▶ WORK INSTRUCTION:
Using the listing below, show all lines that hold the word "recorded".
------
(* ===== verification/Scripting.v ===== *)
(** * Scripting: [EVAL] and [EVALSHA]

    [src/cache/src/scripting.rs].  The interpreter is the [mlua] crate, a
    parameter: loading a script gives the tree of its calls to [redis.call],
    each with a continuation that takes what the call gives the script, a value
    or a raised error.  A script that runs forever has no such tree.  SHA-1 is
    the [sha1] crate.  What is modelled is all of the bridge: the checks, the
    storage calls, the recorded writes and the conversions. *)

From S2P Require Import Prelude Text External Float64 Values SortedSet Stream Keyspace Storage.
From S2P Require Import StorageTypes Command.
#[local] Open Scope Z_scope.

(** ** The interpreter *)

(** [mlua::Value].  A table is what [get(1)], [get(2)], ... give up to the
    first error; all other values (functions, threads, ...) are alike here. *)
Inductive LuaValue :=
| LNil
| LBoolean (b : bool)
| LInteger (n : Z)
| LNumber (f : f64)
| LString (s : bytes)
| LTable (items : list LuaValue)
| LOther.

(** What a script does: return a value, fail with an error text, or call
    [redis.call] and go on with its value or its error. *)
Inductive script :=
| Return (v : LuaValue)
| Raise (e : bytes)
| Call (args : list LuaValue) (k : LuaValue + bytes -> script).

Class Lua := {
  (** [Lua::new_with]: the text of its error, if it fails. *)
  lua_init_error : option bytes;
  (** [lua.load(source).eval()] with [KEYS] and [ARGV] set. *)
  lua_eval : bytes -> list bytes -> list bytes -> script;
}.

(** Two scripts to evaluate examples with: ["SET"] sets the first key to the
    first argument and returns it; any other source returns its own text. *)
#[export] Instance tiny_lua : Lua := {|
  lua_init_error := None;
  lua_eval source keys argv :=
    if bool_decide (source = bs "SET") then
      Call [LString (bs "SET"); LString (default [] (head keys)); LString (default [] (head argv))]
        (fun r => match r with
                  | inl _ => Return (LString (default [] (head argv)))
                  | inr e => Raise e
                  end)
    else Return (LString source);
|}.

Class Sha1 := {
  sha1 : bytes -> bytes;
  sha1_length : forall data, length (sha1 data) = 20%nat;
}.

(** To evaluate examples with. *)
#[export] Program Instance padded_sha1 : Sha1 := {|
  sha1 data := take 20 (data ++ replicate 20 x00) |}.
Next Obligation. intros data. cbn beta. rewrite length_take, length_app, length_replicate. lia. Qed.

(** ** Conversions *)

(** [{:02x}] of a byte. *)
Definition hex_nibble (d : Z) : byte := as_u8 (if d <? 10 then 48 + d else 87 + d).
Definition hex_byte (b : byte) : bytes := [hex_nibble (u8 b / 16); hex_nibble (u8 b mod 16)].
Definition sha1_hex `{Sha1} (data : bytes) : bytes := concat (map hex_byte (sha1 data)).

Definition table_item (v : LuaValue) : bytes :=
  match v with
  | LString s => s
  | LInteger n => show_int n
  | LNumber f => f64_to_string f
  | _ => []
  end.
(** [while let Ok(v) = t.get(i) { if nil { break } ... }]. *)
Fixpoint table_items (l : list LuaValue) : list bytes :=
  match l with
  | [] => []
  | LNil :: _ => []
  | v :: l => table_item v :: table_items l
  end.

Definition lua_to_response (v : LuaValue) : Response.t :=
  match v with
  | LNil => Response.Null
  | LBoolean true => Response.Ok
  | LBoolean false => Response.Null
  | LInteger n => Response.Integer n
  | LNumber f => Response.Integer (f64_as_i64 f)
  | LString s => Response.Value s
  | LTable t => Response.Array (table_items t)
  | LOther => Response.Null
  end.

Definition response_to_lua (r : Response.t) : LuaValue + bytes :=
  match r with
  | Response.Ok => inl (LBoolean true)
  | Response.NotFound | Response.Null => inl (LBoolean false)
  | Response.Integer n => inl (LInteger n)
  | Response.Value b => inl (LString b)
  | Response.Array items => inl (LTable (map LString items))
  | Response.Error msg => inr msg
  | Response.Raw _ => inl (LBoolean true)
  end.

(** [to_str().ok()]: the text of a string that is UTF-8. *)
Definition lua_string_arg (args : list LuaValue) (idx : nat) : option bytes :=
  match args !! idx with
  | Some (LString s) => if utf8_valid s then Some s else None
  | _ => None
  end.

Definition lua_bytes_arg (args : list LuaValue) (idx : nat) : option bytes :=
  match args !! idx with
  | Some (LString s) => Some s
  | Some (LInteger n) => Some (show_int n)
  | Some (LNumber f) => Some (f64_to_string f)
  | _ => None
  end.

(** ** The bridge *)

Abbreviation AclCheck := (bytes -> option bytes -> bool).
Definition allow_all_acl : AclCheck := fun _ _ => true.

Section bridge.
Context `{KeyMap M, UnicodeCase}.

(** The result of a call: the storage, the recorded writes and the reply. *)
Definition call_result : Type := M * list Command.t * Response.t.

(** [match storage.op(..) { Ok(a) => { record(c); reply(a) } Err(e) => Error(e) }]. *)
Definition recorded {A} (op : M * res A) (c : Command.t) (reply : A -> Response.t)
    (writes : list Command.t) : res call_result :=
  match op with
  | (m, Ok a) => Ok (m, writes ++ [c], reply a)
  | (m, Err e) => Ok (m, writes, Response.Error e)
  | (_, Panic) => Panic
  end.

Definition redis_call_bridge (now : Z) (acl : AclCheck) (cmd : bytes) (args : list bytes)
    (m : M) (writes : list Command.t) : res call_result :=
  let upper := to_ascii_uppercase cmd in
  let named s := bool_decide (upper = bs s) in
  let usage s : res call_result := Ok (m, writes, Response.Error (bs s)) in
  if negb (acl upper (head args)) then
    Ok (m, writes, Response.Error (bs "NOPERM this user has no permissions to run the '" ++
                                   to_lowercase upper ++ bs "' command"))
  else if named "GET"%string then
    match args with
    | [] => usage "ERR GET key"%string
    | k :: _ => Ok (m, writes, match get now k m with
                               | Some v => Response.Value v
                               | None => Response.Null
                               end)
    end
  else if named "SET"%string then
    match args with
    | key :: value :: _ =>
        recorded (set now key value None m) (Command.Set' key value None) (fun _ => Response.Ok) writes
    | _ => usage "ERR SET key value"%string
    end
  else if named "DEL"%string || named "DELETE"%string then
    match args with
    | [] => usage "ERR DEL key"%string
    | k :: _ =>
        let '(m, deleted) := delete k m in
        Ok (m, if deleted then writes ++ [Command.Delete k] else writes,
            Response.Integer (if deleted then 1 else 0))
    end
  else if named "EXISTS"%string then Ok (m, writes, Response.Integer (exists' now args m))
  else if named "INCR"%string then
    match args with
    | k :: _ => recorded (incr k m) (Command.Incr k) Response.Integer writes
    | [] => usage "ERR INCR key"%string
    end
  else if named "DECR"%string then
    match args with
    | k :: _ => recorded (decr k m) (Command.Decr k) Response.Integer writes
    | [] => usage "ERR DECR key"%string
    end
  else if named "HGET"%string then
    match args with
    | key :: field :: _ => Ok (m, writes, match hget now key field m with
                                          | Some v => Response.Value v
                                          | None => Response.Null
                                          end)
    | _ => usage "ERR HGET key field"%string
    end
  else if named "HSET"%string then
    match args with
    | key :: field :: value :: _ =>
        recorded (hset key field value m) (Command.HSet key field value)
          (fun _ => Response.Integer 1) writes
    | _ => usage "ERR HSET key field value"%string
    end
  else if named "LPUSH"%string || named "RPUSH"%string then
    match args with
    | key :: ((_ :: _) as vals) =>
        if named "LPUSH"%string then
          recorded (lpush key vals m) (Command.LPush key vals) Response.Integer writes
        else recorded (rpush key vals m) (Command.RPush key vals) Response.Integer writes
    | _ => Ok (m, writes, Response.Error (bs "ERR " ++ upper ++ bs " key value"))
    end
  else if named "SADD"%string then
    match args with
    | key :: ((_ :: _) as members) =>
        recorded (sadd key members m) (Command.SAdd key members) Response.Integer writes
    | _ => usage "ERR SADD key member"%string
    end
  else Ok (m, writes, Response.Error (bs "ERR redis.call: '" ++ cmd ++
                                      bs "' not implemented in scripting bridge")).

(** The closure behind [redis.call]. *)
Definition call_fn (now : Z) (acl : AclCheck) (args : list LuaValue) (m : M)
    (writes : list Command.t) : res (M * list Command.t * (LuaValue + bytes)) :=
  match lua_string_arg args 0 with
  | None => Ok (m, writes, inr (bs "redis.call needs a command name"))
  | Some cmd =>
      let rest := omap (lua_bytes_arg args) (seq 1 (length args - 1)) in
      '(m, writes, resp) ← redis_call_bridge now acl cmd rest m writes;
      Ok (m, writes, response_to_lua resp)
  end.

(** Running the tree of a script. *)
Fixpoint run_tree (now : Z) (acl : AclCheck) (s : script) (m : M) (writes : list Command.t)
  : res (M * list Command.t * (LuaValue + bytes)) :=
  match s with
  | Return v => Ok (m, writes, inl v)
  | Raise e => Ok (m, writes, inr e)
  | Call args k =>
      match call_fn now acl args m writes with
      | Ok (m, writes, v) => run_tree now acl (k v) m writes
      | Err e => Err e
      | Panic => Panic
      end
  end.

Definition run_script `{Lua} (now : Z) (acl : AclCheck) (source : bytes) (keys argv : list bytes)
    (m : M) : res (M * list Command.t * Response.t) :=
  match lua_init_error with
  | Some e => Ok (m, [], Response.Error (bs "ERR Lua init failed: " ++ e))
  | None =>
      '(m, writes, v) ← run_tree now acl (lua_eval source keys argv) m [];
      Ok (m, writes, match v with
                     | inl v => lua_to_response v
                     | inr e => Response.Error (bs "ERR script execution failed: " ++ e)
                     end)
  end.
End bridge.

(** ** The engine *)

Module LuaEngine.
(** SHA-1 in hexadecimal to source. *)
Record t := mk { scripts : gmap bytes bytes }.

Definition new : t := mk ∅.

Section engine.
Context `{KeyMap M, UnicodeCase, Lua, Sha1}.

Definition run (now : Z) (acl : AclCheck) (source : bytes) (keys argv : list bytes)
    (m : M) (l : t) : t * res (M * list Command.t * Response.t) :=
  (mk (<[sha1_hex source := source]> (scripts l)), run_script now acl source keys argv m).

Definition run_sha (now : Z) (acl : AclCheck) (sha : bytes) (keys argv : list bytes)
    (m : M) (l : t) : res (M * list Command.t * Response.t) :=
  match scripts l !! to_ascii_lowercase sha with
  | Some source => run_script now acl source keys argv m
  | None => Ok (m, [], Response.Error (bs "NOSCRIPT No matching script. Please use EVAL."))
  end.
End engine.
End LuaEngine.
------
▶ WORKED SOLUTION:
    storage calls, the recorded writes and the conversions. *)
(** The result of a call: the storage, the recorded writes and the reply. *)
Definition recorded {A} (op : M * res A) (c : Command.t) (reply : A -> Response.t)
        recorded (set now key value None m) (Command.Set' key value None) (fun _ => Response.Ok) writes
    | k :: _ => recorded (incr k m) (Command.Incr k) Response.Integer writes
    | k :: _ => recorded (decr k m) (Command.Decr k) Response.Integer writes
        recorded (hset key field value m) (Command.HSet key field value)
          recorded (lpush key vals m) (Command.LPush key vals) Response.Integer writes
        else recorded (rpush key vals m) (Command.RPush key vals) Response.Integer writes
        recorded (sadd key members m) (Command.SAdd key members) Response.Integer writes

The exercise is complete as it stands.